Tinder z rekordową liczbą użytkowników
Tinder oferujący usługę randkową opartą o moduł geolokalizacji użytkowników jest - według serwisu - głównym motorem wzrostu przychodów grupy Match, której jest częścią.
Abonenci Tindera stanowią obecnie niemal połowę bazy wszystkich użytkowników opłacających usługi oferowane przez grupę, aplikacja przynosi również prawie połowę jej rocznych przychodów. Wiele osób korzystających z płatnych usług randkowych opłaca abonament w usłudze Tinder Gold, która pozwala użytkownikom m.in. podejrzeć, kto polubił ich profil. Liczba użytkowników płatnej wersji Tindera w trzecim kwartale wzrosła do 4,1 mln z 3,8 mln osób, które korzystały z abonamentu w aplikacji w drugim kwartale.
Grupa Match podała wyższe niż prognozowane wyniki finansowe za trzeci kwartał tego roku. Jej przychody uplasowały się na poziomie 444 mln dolarów, co stanowi wzrost od ubiegłego roku o 29 proc. Przedstawiciele grupy zapowiedzieli też, że spodziewają się całkowitych przychodów za 2018 r. w wysokości 1,7 mld dolarów.
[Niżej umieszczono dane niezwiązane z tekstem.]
(* ===== verification/FeedPublisher.v ===== *)
(** * The feed publisher ([feed/feed_publisher.cc])

    The engine's downstream sink: encodes each event into a bounded outbound
    buffer drained by non-blocking writes, dropping whole events when the
    buffer is full.  [fp_sent] records the bytes the descriptor took. *)

From S2P Require Import Prelude.
From S2P Require Import Order.
From S2P Require Import Bytes.
From S2P Require Import Buffer.
From S2P Require Import PipeIO.
From S2P Require Import FeedWire.

Definition kOutCap : Z := 16 * 1024 * 1024.

Record FeedPublisher := mkPublisher {
  fp_out : Buffer;
  fp_write_armed : bool;
  fp_closed : bool;
  fp_dropped : Z;
  fp_sent : bytes;
}.

Definition new_publisher : FeedPublisher := mkPublisher new_buffer false false 0 [].

Definition arm_write (on : bool) (p : FeedPublisher) : FeedPublisher :=
  if fp_closed p || Bool.eqb on (fp_write_armed p) then p
  else mkPublisher (fp_out p) on (fp_closed p) (fp_dropped p) (fp_sent p).

Definition handle_close (p : FeedPublisher) : FeedPublisher :=
  if fp_closed p then p
  else mkPublisher new_buffer false true (fp_dropped p) (fp_sent p).

Definition flush (ws : list io_write) (p : FeedPublisher) : FeedPublisher :=
  let '(en, out, sent) := write_loop ws (fp_out p) (fp_sent p) in
  let p := mkPublisher out (fp_write_armed p) (fp_closed p) (fp_dropped p) sent in
  match en with
  | Drained => arm_write false p
  | Blocked => p
  | Broken => handle_close p
  end.

Definition publish (ws : list io_write) (ev : BookEvent) (p : FeedPublisher) : FeedPublisher :=
  if fp_closed p then p
  else
    let bs := EncodeBookEvent ev in
    if kOutCap <? Z.of_nat (buf_size (fp_out p)) + Z.of_nat (length bs) then
      mkPublisher (fp_out p) (fp_write_armed p) (fp_closed p) (fp_dropped p + 1) (fp_sent p)
    else
      let p := mkPublisher (buffer_append bs (fp_out p)) (fp_write_armed p) (fp_closed p)
                 (fp_dropped p) (fp_sent p) in
      flush ws (arm_write true p).

Definition on_io_ready (writable error : bool) (ws : list io_write) (p : FeedPublisher)
    : FeedPublisher :=
  let p := if writable then flush ws p else p in
  if writable && fp_closed p then p
  else if error then handle_close p else p.

(** ** Sessions *)

(** The calls a publisher receives: an event from the engine, or readiness
    from the loop, each with the results of the writes it makes. *)
Inductive publisher_call :=
  | CallEvent (ev : BookEvent) (ws : list io_write)
  | CallReady (writable error : bool) (ws : list io_write).

(** Whether an event enters the stream. *)
Definition accepts (p : FeedPublisher) (ev : BookEvent) : bool :=
  negb (fp_closed p) &&
  (Z.of_nat (buf_size (fp_out p)) + Z.of_nat (length (EncodeBookEvent ev)) <=? kOutCap).

Definition call (acc : FeedPublisher * list BookEvent) (c : publisher_call)
    : FeedPublisher * list BookEvent :=
  let '(p, evs) := acc in
  match c with
  | CallEvent ev ws => (publish ws ev p, if accepts p ev then evs ++ [ev] else evs)
  | CallReady w err ws => (on_io_ready w err ws p, evs)
  end.

Definition session (cs : list publisher_call) : FeedPublisher * list BookEvent :=
  foldl call (new_publisher, []) cs.

(** The events offered in a session. *)
Definition offered (cs : list publisher_call) : list BookEvent :=
  omap (λ c, match c with CallEvent ev _ => Some ev | CallReady _ _ _ => None end) cs.

(** While open, what was sent and what is buffered is the accepted stream, and
    write interest is on exactly when bytes are waiting; once closed, what was
    sent is a prefix of it. *)
Record publisher_ok (p : FeedPublisher) (evs : list BookEvent) : Prop := {
  po_buffer : buffer_ok (fp_out p);
  po_bound : Z.of_nat (buf_size (fp_out p)) ≤ kOutCap;
  po_open : fp_closed p = false → fp_sent p ++ buffer_view (fp_out p) = stream evs;
  po_armed : fp_closed p = false → fp_write_armed p = negb (buf_empty (fp_out p));
  po_closed : fp_closed p = true → fp_out p = new_buffer;
  po_disarmed : fp_closed p = true → fp_write_armed p = false;
  po_sent : ∃ rest, stream evs = fp_sent p ++ rest;
}.

(** Flushing keeps the stream; it leaves interest on only with bytes left. *)
Lemma flush_ok ws p evs :
  buffer_ok (fp_out p) → Z.of_nat (buf_size (fp_out p)) ≤ kOutCap →
  fp_closed p = false → fp_sent p ++ buffer_view (fp_out p) = stream evs →
  (fp_write_armed p = true ∨ buf_empty (fp_out p) = true) → publisher_ok (flush ws p) evs.
Proof.
  intros Hb Hc Ho Hs Ha. unfold flush.
  pose proof (write_loop_ok ws (fp_out p) (fp_sent p) Hb) as Hw.
  destruct (write_loop ws (fp_out p) (fp_sent p)) as [[en out] sent] eqn:E.
  destruct Hw as (H1 & H2 & H3 & H4 & more & H5). rewrite Hs in H2.
  assert (∃ rest, stream evs = sent ++ rest) as Hpre by (exists (buffer_view out); done).
  destruct en; unfold arm_write, handle_close; simpl; rewrite ?Ho.
  - assert (buf_empty out = true) as He by (apply buf_empty_view; auto).
    simpl. destruct (fp_write_armed p) eqn:Ea; simpl; split; simpl; rewrite ?He, ?Ea, ?Ho; try done; lia.
  - split; simpl; rewrite ?Ho; try done; [lia|]. intros _.
    rewrite (write_loop_blocked _ _ _ _ _ E). destruct Ha as [->|Ha]; [done|].
    destruct ws; simpl in E; rewrite Ha in E; simplify_eq.
  - by split.
Qed.

Lemma publisher_ok_close p evs : publisher_ok p evs → publisher_ok (handle_close p) evs.
Proof.
  intros [H1 H2 H3 H4 H5 H6 H7]. unfold handle_close. destruct (fp_closed p) eqn:E; [split; by rewrite ?E|].
  by split.
Qed.

Lemma on_io_ready_ok w err ws p evs : publisher_ok p evs → publisher_ok (on_io_ready w err ws p) evs.
Proof.
  intros Hp. unfold on_io_ready.
  assert (publisher_ok (if w then flush ws p else p) evs) as Hf.
  { destruct w; [|done]. pose proof Hp as [H1 H2 H3 H4 H5 H6 H7]. destruct (fp_closed p) eqn:E.
    - unfold flush. rewrite (H5 eq_refl). destruct ws; simpl; unfold arm_write; simpl; rewrite E;
        simpl; rewrite <-(H5 eq_refl), <-E; by destruct p.
    - apply flush_ok; auto. rewrite (H4 eq_refl). destruct (buf_empty (fp_out p)); auto. }
  destruct (w && _); [done|]. destruct err; [by apply publisher_ok_close|done].
Qed.

Lemma publish_ok ws ev p evs :
  publisher_ok p evs →
  publisher_ok (publish ws ev p) (if accepts p ev then evs ++ [ev] else evs).
Proof.
  intros Hp. pose proof Hp as [H1 H2 H3 H4 H5 H6 H7]. unfold publish, accepts.
  destruct (fp_closed p) eqn:E; [done|]. cbn [negb andb]. rewrite Z.leb_antisym.
  case_if; cbn [negb].
  { destruct p; split; simpl in *; auto. }
  set (bs := EncodeBookEvent ev) in *.
  assert (buffer_ok (buffer_append bs (fp_out p))) as Hb by (by apply buffer_append_ok).
  assert (buf_size (buffer_append bs (fp_out p)) = (buf_size (fp_out p) + length bs)%nat) as Hsz.
  { by rewrite <-!view_length, buffer_append_view, length_app. }
  assert (∀ q, fp_out q = buffer_append bs (fp_out p) → fp_closed q = false → fp_sent q = fp_sent p →
               fp_write_armed q = true → publisher_ok (flush ws q) (evs ++ [ev])) as Hq.
  { intros q Q1 Q2 Q3 Q4. apply flush_ok; rewrite ?Q1; auto; [rewrite Hsz; lia|].
    rewrite Q3, buffer_append_view, app_assoc, H3 by done. by rewrite stream_app, stream_single. }
  unfold arm_write. simpl. apply Hq; destruct (fp_write_armed p) eqn:Ea; simpl; done.
Qed.

Lemma call_ok c p evs :
  publisher_ok p evs → publisher_ok (call (p, evs) c).1 (call (p, evs) c).2.
Proof. destruct c; simpl; [apply publish_ok|apply on_io_ready_ok]. Qed.

(** An open publisher has accounted for every event offered to it. *)
Lemma call_closed c p evs : fp_closed p = true → fp_closed (call (p, evs) c).1 = true.
Proof.
  intros Hc. destruct c as [ev ws|w err ws]; simpl; [unfold publish; by rewrite Hc|].
  unfold on_io_ready, flush, arm_write, handle_close. destruct w, err; simpl; rewrite ?Hc; simpl;
    try done; destruct (write_loop ws (fp_out p) (fp_sent p)) as [[[] ?] ?]; simpl; by rewrite ?Hc.
Qed.

Lemma flush_dropped ws p : fp_dropped (flush ws p) = fp_dropped p.
Proof.
  unfold flush, arm_write, handle_close. destruct (write_loop ws (fp_out p) (fp_sent p)) as [[[] ?] ?];
    simpl; repeat case_if; done.
Qed.

Lemma call_count c p evs :
  fp_closed (call (p, evs) c).1 = false →
  fp_dropped (call (p, evs) c).1 + Z.of_nat (length (call (p, evs) c).2) =
  fp_dropped p + Z.of_nat (length evs) + Z.of_nat (length (offered [c])).
Proof.
  intros Ho. destruct (fp_closed p) eqn:Hc; [by rewrite call_closed in Ho|].
  destruct c as [ev ws|w err ws]; cbn [call fst snd offered omap list_omap length] in *.
  - unfold publish, accepts in *. rewrite Hc in *. cbn [negb andb] in *. rewrite Z.leb_antisym.
    case_if; cbn [negb fp_dropped]; [lia|].
    rewrite flush_dropped, length_app. unfold arm_write. simpl. case_if; simpl; lia.
  - unfold on_io_ready, handle_close. destruct w, err; simpl; repeat case_if; simpl;
      rewrite ?flush_dropped; lia.
Qed.

Lemma session_ok cs :
  publisher_ok (session cs).1 (session cs).2 ∧ (session cs).2 `sublist_of` offered cs ∧
  (fp_closed (session cs).1 = false →
   fp_dropped (session cs).1 + Z.of_nat (length (session cs).2) = Z.of_nat (length (offered cs))).
Proof.
  unfold session. induction cs as [|c cs IH] using rev_ind.
  { split_and!; try done. split; try done; by exists []. }
  rewrite foldl_app. simpl. destruct (foldl call (new_publisher, []) cs) as [p evs].
  destruct IH as (IH1 & IH2 & IH3). simpl in IH1, IH2, IH3. unfold offered. rewrite omap_app.
  fold (offered cs) (offered [c]). split_and!.
  - by apply call_ok.
  - destruct c as [ev ws|w err ws]; simpl; [|by rewrite app_nil_r].
    destruct (accepts p ev); [by apply sublist_app|by apply sublist_inserts_r].
  - intros Ho. rewrite call_count by done. rewrite length_app.
    destruct (fp_closed p) eqn:Hc; [by rewrite call_closed in Ho|]. rewrite IH3 by done. lia.
Qed.

(** A closed publisher ignores its calls. *)
Lemma closed_inert cs p evs : publisher_ok p evs → fp_closed p = true → foldl call (p, evs) cs = (p, evs).
Proof.
  intros Hp Hc. pose proof (po_closed _ _ Hp Hc) as Ho.
  assert (∀ ws, flush ws p = p) as Hf.
  { intros ws. unfold flush. rewrite Ho. destruct ws; simpl; unfold arm_write; simpl; rewrite Hc; simpl;
      rewrite <-Ho, <-Hc; by destruct p. }
  induction cs as [|c cs IH]; [done|]. cbn [foldl]. assert (call (p, evs) c = (p, evs)) as ->; [|done].
  destruct c as [ev ws|w err ws]; simpl.
  - unfold publish, accepts. by rewrite Hc.
  - unfold on_io_ready, handle_close. destruct w, err; rewrite ?Hf, ?Hc; done.
Qed.

(** C29: the publisher.  Whatever the calls and however the descriptor
    answers, the outbound buffer stays within its cap; the bytes written are a
    prefix of the encodings, whole and in order, of a subsequence of the events
    offered.  While the descriptor is up, sent and buffered bytes together are
    that stream, every other event offered was counted as dropped, and write
    interest is on exactly while bytes wait.  Once it is closed no call changes
    anything: events offered then are neither sent nor counted. *)
Theorem publisher_bounded_stream cs :
  let p := (session cs).1 in
  let evs := (session cs).2 in
  Z.of_nat (buf_size (fp_out p)) ≤ kOutCap ∧ evs `sublist_of` offered cs ∧
  (∃ rest, stream evs = fp_sent p ++ rest) ∧
  (fp_closed p = false →
     fp_sent p ++ buffer_view (fp_out p) = stream evs ∧
     fp_dropped p + Z.of_nat (length evs) = Z.of_nat (length (offered cs)) ∧
     fp_write_armed p = negb (buf_empty (fp_out p))) ∧
  (fp_closed p = true → fp_write_armed p = false ∧ ∀ cs', session (cs ++ cs') = session cs).
Proof.
  destruct (session_ok cs) as (Hok & Hs & Hd). pose proof Hok as [H1 H2 H3 H4 H5 H6 H7]. split_and!; try done.
  - intros Ho. auto.
  - intros Hc. split; [auto|]. intros cs'. unfold session in *. rewrite foldl_app. destruct (foldl call _ cs). by apply closed_inert.
Qed.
Tech Crunch podaje, że prognozowane wyniki grupy po czwartym kwartale są jednak rozczarowaniem dla inwestorów giełdowych.
Liczba abonentów opłacających choć jedną z usług oferowanych przez Match wzrosła w tym roku do 8,1 mln użytkowników po trzecim kwartale, co stanowi zwiększenie się jej o 23 proc. rok do roku.
Tech Crunch donosi, że coraz większą popularnością cieszy się także podobna w działaniu aplikacja Hinge, którą grupa Match kupiła w czerwcu. Przedstawiciele grupy podali, że od czasu inwestycji zaobserwowali pięciokrotny wzrost w liczbie pobrań programu na telefony komórkowe.